Antibiotic resistant Escherichia coli strains are becoming more common recently. OmpA
is a very important antigen protein of E.
coli, which consists of two separate domains, N-terminal and C-terminal
domain. The N-terminal domain contains eight β- barrel regions that plays important roles in the multifaceted
functions of OmpA. In the present study, we cloned a mutant OmpA gene from a
multi-antibiotic resistant E. coli strain. Sequence analysis indicated that the N-terminal DNA sequence of the
mutant OmpA shared 81.05% homology with the modeled OmpA from E. coli K12 and the N-terminal amino
acid sequence of the mutant OmpA was 81.22% identical to that of the E. coli K12 OmpA. Moreover, several
amino acids located in the β-barrel
region were mutated.

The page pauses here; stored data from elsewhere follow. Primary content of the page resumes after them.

Lemma json_dumps_opt_ascii (v : pyval) :
  forall t, json_dumps_opt v = Some t -> is_ascii t.
Proof.
  induction v as [| b | z | s | l IH | d IH |] using pyval_nested_ind;
    intros t H.
  - injection H as <-. repeat constructor.
  - destruct b; injection H as <-; repeat constructor.
  - injection H as <-. apply str_of_int_ascii.
  - injection H as <-. apply encode_basestring_ascii_is_ascii.
  - cbn [json_dumps_opt] in H.
    destruct (sequence (map json_dumps_opt l)) as [items|] eqn:E; [|discriminate].
    cbn [option_map] in H. some_inj H.
    apply is_ascii_app; [repeat constructor|].
    apply is_ascii_app; [|repeat constructor].
    apply join_ascii; [repeat constructor|].
    exact (sequence_Forall json_dumps_opt is_ascii l IH items E).
  - cbn [json_dumps_opt] in H.
    match type of H with
    | option_map _ (sequence (map ?g d)) = _ =>
        destruct (sequence (map g d)) as [items|] eqn:E; [|discriminate];
        assert (Hi : Forall is_ascii items)
    end.
    { refine (sequence_Forall _ is_ascii d _ items E).
      eapply Forall_impl; [|exact IH].
      intros [k v] Hv u Hu. cbn [fst snd] in *.
      destruct (json_dumps_opt v) as [tv|]; [|discriminate].
      cbn [option_map] in Hu. some_inj Hu.
      apply is_ascii_app; [apply encode_basestring_ascii_is_ascii|].
      apply is_ascii_app; [repeat constructor | now apply Hv]. }
    cbn [option_map] in H. some_inj H.
    apply is_ascii_app; [repeat constructor|].
    apply is_ascii_app; [|repeat constructor].
    apply join_ascii; [repeat constructor | exact Hi].
  - discriminate.
Qed.
Example docstring_midnight_crossing :
  match generate_schedule 1350 315 7 "inclusive" "nearest" with
  | inr rows => List.map (fun r => (start_str r, end_str r)) rows
  | inl _ => []
  end
  = [("22:30", "05:15"); ("23:04", "04:41"); ("23:38", "04:08");
     ("00:11", "03:34"); ("00:45", "03:00"); ("01:19", "02:26");
     ("01:53", "01:53")].
Proof. reflexivity. Qed.

(** ** Window length *)

Lemma DAY_MIN_eq : DAY_MIN = 1440.
Proof. reflexivity. Qed.

Lemma window_length_range (a b : Z) : 0 <= window_length a b < 1440.
Proof.
  unfold window_length, mod_. rewrite DAY_MIN_eq.
  apply Z.mod_pos_bound. lia.
Qed.

Lemma window_length_forward (a b : Z) :
  clock_minute a -> clock_minute b -> a <= b -> window_length a b = b - a.
Proof.
  unfold clock_minute, window_length, mod_. rewrite DAY_MIN_eq. intros Ha Hb Hab.
  apply Z.mod_small. lia.
Qed.

Lemma window_length_wrap (a b : Z) :
  clock_minute a -> clock_minute b -> b < a ->
  window_length a b = b - a + 1440.
Proof.
  unfold clock_minute, window_length, mod_. rewrite DAY_MIN_eq. intros Ha Hb Hab.
  symmetry. apply (Z.mod_unique (b - a) 1440 (-1)); lia.
Qed.

Lemma window_length_zero_iff (a b : Z) :
  clock_minute a -> clock_minute b -> (window_length a b = 0 <-> a = b).
Proof.
  intros Ha Hb. destruct (Z_lt_le_dec b a) as [Hlt | Hle].
  - rewrite (window_length_wrap a b Ha Hb Hlt).
    unfold clock_minute in *. lia.
  - rewrite (window_length_forward a b Ha Hb Hle). lia.
Qed.

(** C9.  For clock minutes a and b in [0, 1439], window_length a b is
    (b - a) mod 1440 and lies in [0, 1440); when the end is numerically
    earlier than the start the result is the positive forward length across
    midnight, b - a + 1440; and window_length (22*60+30) (5*60+15) = 405. *)
Theorem window_length_mod_1440 (a b : Z) :
  clock_minute a -> clock_minute b ->
  window_length a b = (b - a) mod 1440
  /\ 0 <= window_length a b < 1440
  /\ (b < a -> window_length a b = b - a + 1440 /\ 0 < window_length a b)
  /\ window_length (22 * 60 + 30) (5 * 60 + 15) = 405.
Proof.
  intros Ha Hb. split; [reflexivity |].
  split; [apply window_length_range |].
  split; [| reflexivity].
  intros Hlt. rewrite (window_length_wrap a b Ha Hb Hlt).
  unfold clock_minute in *. lia.
Qed.

Lemma window_length_mod_1440_witness :
  window_length 1350 315 = (315 - 1350) mod 1440
  /\ 0 <= window_length 1350 315 < 1440
  /\ (315 < 1350 ->
      window_length 1350 315 = 315 - 1350 + 1440 /\ 0 < window_length 1350 315)
  /\ window_length (22 * 60 + 30) (5 * 60 + 15) = 405.
Proof.
  apply (window_length_mod_1440 1350 315); unfold clock_minute; lia.
Defined.

(** ** The step-size solver *)

Lemma compute_daily_step_invalid_days (a b days : Z) (fod : string) :
  days <= 0 -> compute_daily_step a b days fod = inl InvalidDaysError.
Proof.
  intros H. unfold compute_daily_step.
  destruct (Z.leb_spec days 0); [reflexivity | lia].
Qed.

Lemma compute_daily_step_empty_window (a b days : Z) (fod : string) :
  1 <= days -> window_length a b = 0 ->
  compute_daily_step a b days fod = inl EmptyWindowError.
Proof.
  intros Hd HL. unfold compute_daily_step.
  destruct (Z.leb_spec days 0); [lia |].
  rewrite HL. reflexivity.
Qed.

(** The divisions of the program never meet a zero divisor. *)
Lemma truediv_twice (x : Q) (n : Z) :
  0 < n -> truediv x (2 * inject_Z n) = inr (x / (2 * inject_Z n))%Q.
Proof.
  intros Hn. unfold truediv.
  destruct (Qeq_bool (2 * inject_Z n) 0) eqn:E; [| reflexivity].
  apply Qeq_bool_iff in E. exfalso.
  assert (H : (0 < inject_Z n)%Q)
    by (change 0%Q with (inject_Z 0); rewrite <- Zlt_Qlt; exact Hn).
  lra.
Qed.

Lemma compute_daily_step_inclusive (a b days : Z) :
  1 < days -> window_length a b <> 0 ->
  compute_daily_step a b days "inclusive"
  = inr (inject_Z (window_length a b) / (2 * inject_Z (days - 1)))%Q.
Proof.
  intros Hd HL. unfold compute_daily_step.
  destruct (Z.leb_spec days 0); [lia |].
  destruct (Z.eqb_spec (window_length a b) 0); [contradiction |].
  cbn [String.eqb]. rewrite !Ascii.eqb_refl.
  destruct (Z.eqb_spec days 1); [lia |].
  apply truediv_twice. lia.
Qed.

Lemma step_nonneg (L n : Z) :
  0 <= L -> 0 < n -> (0 <= inject_Z L / (2 * inject_Z n))%Q.
Proof.
  intros HL Hn.
  apply Qle_shift_div_l.
  - change 0%Q with (2 * inject_Z 0)%Q.
    apply Qmult_lt_l; [reflexivity |].
    rewrite <- Zlt_Qlt. exact Hn.
  - rewrite Qmult_0_l. change 0%Q with (inject_Z 0).
    rewrite <- Zle_Qle. exact HL.
Qed.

The mutant OmpA was expressed in BL21 suggested by
SDS-PAGE. Resistance to environmental stress assay indicated that the
N-terminus mutant OmpA still possessed excellent activities in pH, temperature
and osmotic pressure resistance. Our pre- sent study may supply insights into
better and deeper understand the relationships between OmpA N-terminal
regions and its functions in environmental stress conditions and the mechanisms
on antibiotic resistance of E. coli.